Soooo Nick healed up and Susie went home and we all lived happily ever after, right? Well, yes. Mostly.

Two weeks after the surgery, Nick seemed to have made a complete recovery. He was back at work and life was back to normal. It was a Thursday night and I was tutoring my beloved Gregory Mohan in Latin at a little Italian restaurant a few miles away from my apartment. We had just ordered our slices of pizza and were settling in for an afternoon of conjugating when my phone rang. It was Nick. I answered.

My fiancé screamed into the phone back at me. I'M BLEEDING! YOU HAVE TO COME HOME NOW! The urgency in his voice broke into a sob. THERE'S SO MUCH BLOOD.

As he's saying these words, I'm floating out of the door of the restaurant, my feet not touching the ground. I'm calling over my shoulder GREG CALL YOUR MOM TO COME GET YOU THERE'S AN EMERGENCY and I'm in my car driving home on two wheels. I'm calling an ambulance and then a few moments later I'm hearing the ambulance in the distance already on its way to him. It's funny how slow and clear everything seems in those moments of absolute and complete panic.

When I was just a few blocks from home I got caught at a red light. A huge pack of motorcyclists were taking up almost a block of space, loosely scattered across two lanes, blocking my way into a gas station parking lot where I could circumvent the light. I skidded to a stop behind them and layed on my horn. GET OUT OF THE F$%&ING WAY I screamed crazily out my open window, a bespectacled young woman with a car full of Latin books picking a fight with a motorcycle gang. Several of the bikers literally flicked their kickstands down and got off their bikes and started making towards me with venomous eyes. I did not know these things actually happened outside of S.E. Hinton novels and Michael Jackson videos but I did not have time to stick around and see if there was going to be any coordinated dancing. I leaned my body halfway out of my car and screamed with all of my might, my voice breaking, I AM HAVING A MEDICAL EMERGENCY PLEASE F$#*$ING MOVE SO I CAN PULL THROUGH THAT PARKING LOT The bikers wasted no time getting out of my crazed way. I honked and waved gratefully as I peeled through the parking lot towards home.

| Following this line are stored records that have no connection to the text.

(* ===== verification/HealthCycle.v ===== *)
(** * The health check cycle: gateway/health_check_executor.go

    Which services are due on a tick, the resolution of their endpoints under a budget, the grouping
    of endpoints by backend URL with a rotating representative, and the jobs a cycle submits.  Jobs
    run concurrently; each is the list of its own effects. *)

From S2P Require Import Prelude GoStrings Utf8 GoSort Domain RepKey Signals Heuristic RelayPolicy PoolGuards RpcDetect Leader HealthConfig HealthCheck RPCTypes.
From Stdlib Require Import ZArith Lia Bool Ascii String.
From stdpp Require Import base gmap strings fin_maps list.

Open Scope string_scope.
Open Scope Z_scope.
Open Scope list_scope.

(** ** Scheduling *)

Record schedule := mkSchedule {
  sc_lastRun : gmap string Time;
  sc_cycle : gmap string Z;
}.

Record due_state := mkDue {
  ds_schedule : schedule;
  ds_due : gmap string Z;
  ds_live : gset string;
}.

Definition due_step (now : Time) (slack : Duration) (d : due_state) (cfg : ServiceHealthCheckConfig) : due_state :=
  let id := shc_ServiceID cfg in let s := ds_schedule d in
  if negb (switched_on (shc_Enabled cfg)) then d
  else
    let live := {[id]} ∪ ds_live d in
    if bool_decide (is_Some (ds_due d !! id)) then mkDue s (ds_due d) live
    else if match sc_lastRun s !! id with
            | Some lastRun => time_sub now lastRun <? wrap64 (serviceCheckInterval cfg - slack)
            | None => false
            end then mkDue s (ds_due d) live
    else
      let cycle := wrapu64 (default 0 (sc_cycle s !! id) + 1) in
      mkDue (mkSchedule (<[id := now]> (sc_lastRun s)) (<[id := cycle]> (sc_cycle s))) (<[id := cycle]> (ds_due d)) live.

Definition dueServices (s : schedule) (serviceConfigs : list ServiceHealthCheckConfig) (now : Time) (tick : Duration) : gmap string Z * schedule :=
  let tick := if tick <=? 0 then DefaultHealthCheckInterval else tick in
  let d := fold_left (due_step now (tick ÷ 2)) serviceConfigs (mkDue s ∅ ∅) in
  let s := ds_schedule d in
  (ds_due d, mkSchedule (filter (fun p => p.1 ∈ ds_live d) (sc_lastRun s))
                        (filter (fun p => p.1 ∈ ds_live d \/ sc_lastRun s !! p.1 = None) (sc_cycle s))).

(** ** Grouping *)

Record EndpointInfo := mkEndpointInfo {
  ei_Addr : EndpointAddr;
  ei_HTTPURL : string;
  ei_WebSocketURL : string;
  ei_SessionID : string;
}.

#[export] Instance EndpointInfo_eq_dec : EqDecision EndpointInfo.
Proof. solve_decision. Defined.

Definition representativeIndex (cycle : Z) (groupSize : nat) : nat :=
  if (groupSize <=? 1)%nat then 0%nat else Z.to_nat (cycle mod Z.of_nat groupSize).

Definition add_to_group (m : gmap string (list EndpointInfo)) (ep : EndpointInfo) : gmap string (list EndpointInfo) :=
  if (ei_HTTPURL ep =? "")%string then m else <[ei_HTTPURL ep := default [] (m !! ei_HTTPURL ep) ++ [ep]]> m.
Definition groups_by_url (endpoints : list EndpointInfo) : gmap string (list EndpointInfo) := fold_left add_to_group endpoints ∅.

Section Groups.
Context `{SliceSort}.

Definition groupEndpointsByURL (endpoints : list EndpointInfo) : list (list EndpointInfo) :=
  let byURL := groups_by_url endpoints in
  let singletons := map (fun ep => [ep]) (filter (fun ep => ei_HTTPURL ep = "") endpoints) in
  let urls := slice_stable (cmp_less String.compare) (elements (dom byURL)) in
  map (fun u => slice_sort (cmp_less (cmp_on ei_Addr String.compare)) (default [] (byURL !! u))) urls ++ singletons.
End Groups.

(** ** Resolving endpoints *)

Inductive lookup_event :=
| LookupReturned (serviceID : string) (infos : option (list EndpointInfo))
| BudgetExpired
| LookupCanceled.

(** One receive per service; results of a lookup that failed are left out. *)
Fixpoint resolveEndpointInfos (serviceIDs : list string) (events : list lookup_event) (resolved : gmap string (list EndpointInfo))
  : gmap string (list EndpointInfo) :=
  match serviceIDs, events with
  | _ :: rest, LookupReturned id (Some infos) :: events => resolveEndpointInfos rest events (<[id := infos]> resolved)
  | _ :: rest, LookupReturned _ None :: events => resolveEndpointInfos rest events resolved
  | _, _ => resolved
  end.

(** ** Jobs *)

Section Cycle.
Context `{UnicodeCase} `{RPCTypeMembers} `{RPCTypeConfig} `{RepKey.RPCTypeEnum} `{DomainLib} `{GoQuote} `{SliceSort}.

(** What a job sees while it runs: the sessions that are active, whether the context has ended
    before the [i]-th step, and the relays. *)
Record job_env := mkJobEnv {
  je_probe : probe_env;
  je_active : EndpointInfo -> bool;
  je_canceled : nat -> bool;
  je_poolAccepts : EndpointAddr -> bool;
  je_prober : prober;
}.

Definition endpointSessionActive (j : job_env) (ep : EndpointInfo) : bool :=
  if (ei_SessionID ep =? "")%string then true else je_active j ep.

Definition has_ws (ep : EndpointInfo) : bool := negb (ei_WebSocketURL ep =? "")%string.

(** The rotated member, or the next one whose session is active. *)
Definition pick_representative (j : job_env) (grp : list EndpointInfo) (repIdx : nat) : nat :=
  let active i := match grp !! i with Some ep => endpointSessionActive j ep | None => false end in
  if active repIdx then repIdx
  else match List.find active (map (fun off => ((repIdx + off) mod List.length grp)%nat) (seq 1 (List.length grp - 1))) with
       | Some i => i
       | None => repIdx
       end.

Definition run_member (j : job_env) (serviceID : string) (cfg : ServiceHealthCheckConfig) (ep : EndpointInfo) (runHTTP : bool)
  : list checkOutcome * list probe_effect :=
  runEndpointChecks (je_probe j) serviceID (ei_Addr ep) cfg runHTTP true (has_ws ep) (je_poolAccepts j (ei_Addr ep)) (je_prober j).

(** The siblings in order; the context is looked at before each. *)
Fixpoint fan_siblings (j : job_env) (serviceID : string) (cfg : ServiceHealthCheckConfig) (outcomes : list checkOutcome) (repIdx i : nat)
  (members : list EndpointInfo) : list probe_effect :=
  match members with
  | [] => []
  | sib :: members =>
      if (i =? repIdx)%nat then fan_siblings j serviceID cfg outcomes repIdx (S i) members
      else if je_canceled j (S i) then []
      else
        (if endpointSessionActive j sib then
           fanOutcomeToSibling (je_probe j) serviceID (ei_Addr sib) outcomes ++ snd (run_member j serviceID cfg sib false)
         else []) ++ fan_siblings j serviceID cfg outcomes repIdx (S i) members
  end.

Definition group_job (j : job_env) (serviceID : string) (cfg : ServiceHealthCheckConfig) (grp : list EndpointInfo) (cycle : Z) : list probe_effect :=
  if je_canceled j 0 then []
  else
    let repIdx := pick_representative j grp (representativeIndex cycle (List.length grp)) in
    let '(outcomes, effects) :=
      match grp !! repIdx with
      | Some rep => if endpointSessionActive j rep then run_member j serviceID cfg rep true else ([], [])
      | None => ([], [])
      end in
    effects ++ fan_siblings j serviceID cfg outcomes repIdx 0 grp.

Definition endpoint_job (j : job_env) (serviceID : string) (cfg : ServiceHealthCheckConfig) (ep : EndpointInfo) : list probe_effect :=
  if je_canceled j 0 then [] else if negb (endpointSessionActive j ep) then [] else snd (run_member j serviceID cfg ep true).

Definition backendDedupEnabled (e : HealthCheckExecutor) : bool :=
  match hce_config e with Some c => default true (ahc_BackendDedup c) | None => true end.

(** The jobs of one service. *)
Definition service_jobs (e : HealthCheckExecutor) (j : job_env) (cfg : ServiceHealthCheckConfig) (cycle : Z) (infos : list EndpointInfo)
  : list (list probe_effect) :=
  if backendDedupEnabled e then map (fun grp => group_job j (shc_ServiceID cfg) cfg grp cycle) (groupEndpointsByURL infos)
  else map (endpoint_job j (shc_ServiceID cfg) cfg) infos.

Definition submit_jobs (e : HealthCheckExecutor) (env : string -> job_env) (due : gmap string Z) (resolved : gmap string (list EndpointInfo))
  (st : gset string * list (list probe_effect)) (cfg : ServiceHealthCheckConfig) : gset string * list (list probe_effect) :=
  let '(seen, jobs) := st in let id := shc_ServiceID cfg in
  match due !! id with
  | None => st
  | Some cycle =>
      if bool_decide (id ∈ seen) then st
      else ({[id]} ∪ seen, jobs ++ match resolved !! id with Some infos => service_jobs e (env id) cfg cycle infos | None => [] end)
  end.

(** A cycle: the lookups answer in some order ([events], for the due services in [order]), and the
    jobs come out in the order of the configuration. *)
Definition RunAllChecksViaProtocol (e : HealthCheckExecutor) (elector : option LeaderElector) (s : schedule) (now : Time)
  (order : gmap string Z -> list string) (events : list lookup_event) (env : string -> job_env) : schedule * list (list probe_effect) :=
  if negb (ShouldRunChecks e elector) then (s, [])
  else match GetServiceConfigs e with
       | [] => (s, [])
       | serviceConfigs =>
           let '(due, s) := dueServices s serviceConfigs now (MinCheckInterval (Some e)) in
           let resolved := resolveEndpointInfos (order due) events ∅ in
           (s, snd (fold_left (submit_jobs e env due resolved) serviceConfigs (∅, [])))
       end.
End Cycle.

I got to our townhouse right as the ambulance was getting there to find Nick in the front yard with blood trickling out of his mouth and soaking his shirt, an impressive trail of blood leading back to our apartment. He was panicked but it was clear that the bleeding was slowing and the worst was over. I followed the ambulance to the hospital.

It turned out Nick had coughed and blown a suture in the back of his mouth, and a blood vessel had ruptured. When Nick called me, the blood was shooting out of his mouth in a spray. Later on I found that Nick had tried to clean up a lot of the blood in the bathroom so I wouldn't be frightened when I saw it, but it still looked like someone had taken a water balloon filled with blood and dropped it into the bathroom sink. It was like a crime scene. I'd find blood spatters in the house for months to come.

They had to do emergency cauterization on Nick's wounds that night to guarantee that the vessel wouldn't rupture again. More anesthesia, another night spent in the hospital. My dear friend Sam Hoekstra (now Hoffpaiur) came to the hospital in the middle of the night (on a work night!) to come and keep me company and distract me. I will never forget how kind she was and how much I appreciated it.

And THEN Nick healed up and everything was fine and we lived happily ever after. And Nick doesn't really snore anymore, and he definitely doesn't stop breathing during the night. So we're extra happy. The end.

Discussion Question:
What's the scariest phone call you've ever gotten?